A seis meses da implementação da proibição de redes sociais para menores de 16 anos na Austrália, pais e cuidadores revelam caminhos diferentes para lidar com a regra. Enquanto o Reino Unido confirmou, nesta semana, uma medida similar para crianças com menos de 16 anos, a experiência australiana aponta ganhos, mas também dificuldades de fiscalização e adaptação.

Supporters defendem que a restrição protege adolescentes online, reduz disputas familiares e incentiva uma conscientização sobre os riscos digitais. Críticos afirmam que muitos jovens continuam usando plataformas e que a checagem de idade é falha, o que amplia o debate sobre efetividade e enforcement.

Freya, 44 anos, de Melbourne, relata ter ganho uma ferramenta adicional para diminuir o tempo de tela dos filhos, de 12 e 14 anos. Ela indica que a medida ajudou a reduzir discussões em casa e destacou a necessidade de cautela online desde cedo, sobretudo para crianças que lidam com pressões entre pares.

Outro relato, de um pai que prefere não se identificar, aponta falhas na fiscalização e questiona a real eficácia da lei. Ele afirma que muitos colegas da filha de 13 anos ainda participam de redes sociais, o que gera sensação de exclusão para o filho que não utiliza as plataformas.

Um pai de Perth ressalta visão mais favorável com o tempo. Ele divides sua experiência entre um filho que teve acesso a redes sociais apenas no ambiente escolar e outro que não possui contas, o que, segundo ele, mostra diferenças na socialização digital e no comportamento online.

Em Melbourne, uma mãe relata que as crianças conseguiram contornar sistemas de verificação de idade de plataformas como TikTok e Instagram, o que elevou a preocupação com o isolamento social. Ela descreve que os adolescentes passaram a interagir menos após a escola e nos fins de semana.

Em Canberra, um pai solo afirma que a proibição tornou o monitoramento de dispositivos ainda mais desafiador. O filho de 14 anos continua consumindo conteúdo no YouTube sem restrição de canais, apontando para a necessidade de padrões mínimos de controle parental em serviços digitais.

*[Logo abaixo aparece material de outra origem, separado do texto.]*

Lemma new_SimulatorExecutor_attributes_witness :
  ∃ self bars,
    leaf1.1 = SimulatorExecutor self
    ∧ calendar_bars "day" (VInt 0) (VInt 480) = Returns bars
    ∧ time_per_step self = "day" ∧ generate_report self = true
    ∧ verbose self = false ∧ track_data self = true
    ∧ calendar self = {| cal_freq := "day"; cal_bars := bars; current_index := 0 |}
    ∧ common_infra self = Some infra0
    ∧ trade_exchange self = infra0 !! "trade_exchange"
    ∧ match infra0 !! "trade_account" with
      | Some acct =>
          ∃ c, trade_account self = Some (VRef c) ∧ VRef c ≠ acct
            ∧ trace leaf1.2 = trace world0 ++ [AccountReset c "day" true]
      | None => trade_account self = None ∧ leaf1.2 = world0
      end.
Proof.
  apply (proj1 (new_SimulatorExecutor_attributes "day" (VInt 0) (VInt 480) VNone
                  true false true infra0 world0) leaf1.1 leaf1.2).
  vm_compute. reflexivity.
Defined.

Lemma new_SplitExecutor_attributes_witness :
  let inner := SimulatorExecutor (attrs0 "120min" true false) in
  ∃ self inner' bars σs,
    split1.1 = SplitExecutor self inner' (VRef 8%positive)
    ∧ calendar_bars "day" (VInt 0) (VInt 480) = Returns bars
    ∧ time_per_step self = "day" ∧ generate_report self = true
    ∧ verbose self = false ∧ track_data self = true
    ∧ calendar self = {| cal_freq := "day"; cal_bars := bars; current_index := 0 |}
    ∧ common_infra self = Some infra0
    ∧ trade_exchange self = infra0 !! "trade_exchange"
    ∧ match infra0 !! "trade_account" with
      | Some acct => ∃ c, trade_account self = Some (VRef c) ∧ VRef c ≠ acct
      | None => trade_account self = None
      end
    ∧ Forall2 (injected_level infra0) (levels inner) (levels inner')
    ∧ strategies split1.1 = VRef <$> σs
    ∧ trace split1.2
      = trace world0
        ++ (if infra0 !! "trade_account" is Some _ then account_resets split1.1
            else [])
        ++ ((λ σ, StrategyResetCommonInfra σ infra0) <$> reverse σs).
Proof.
  apply (new_SplitExecutor_attributes "day"
           (SimulatorExecutor (attrs0 "120min" true false)) (VRef 8%positive)
           (VInt 0) (VInt 480) VNone true false true infra0 world0
           split1.1 split1.2).
  vm_compute. reflexivity.
Defined.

A experiência australiana levanta questionamentos sobre combinação de medidas. Defensores defendem controles adicionais para plataformas e treinamento de pais, enquanto críticos pedem fiscalização mais rígida para evitar contornos na aplicação da lei. A mudança de cultura digital é vista como gradual, com impactos que devem se consolidar com o tempo.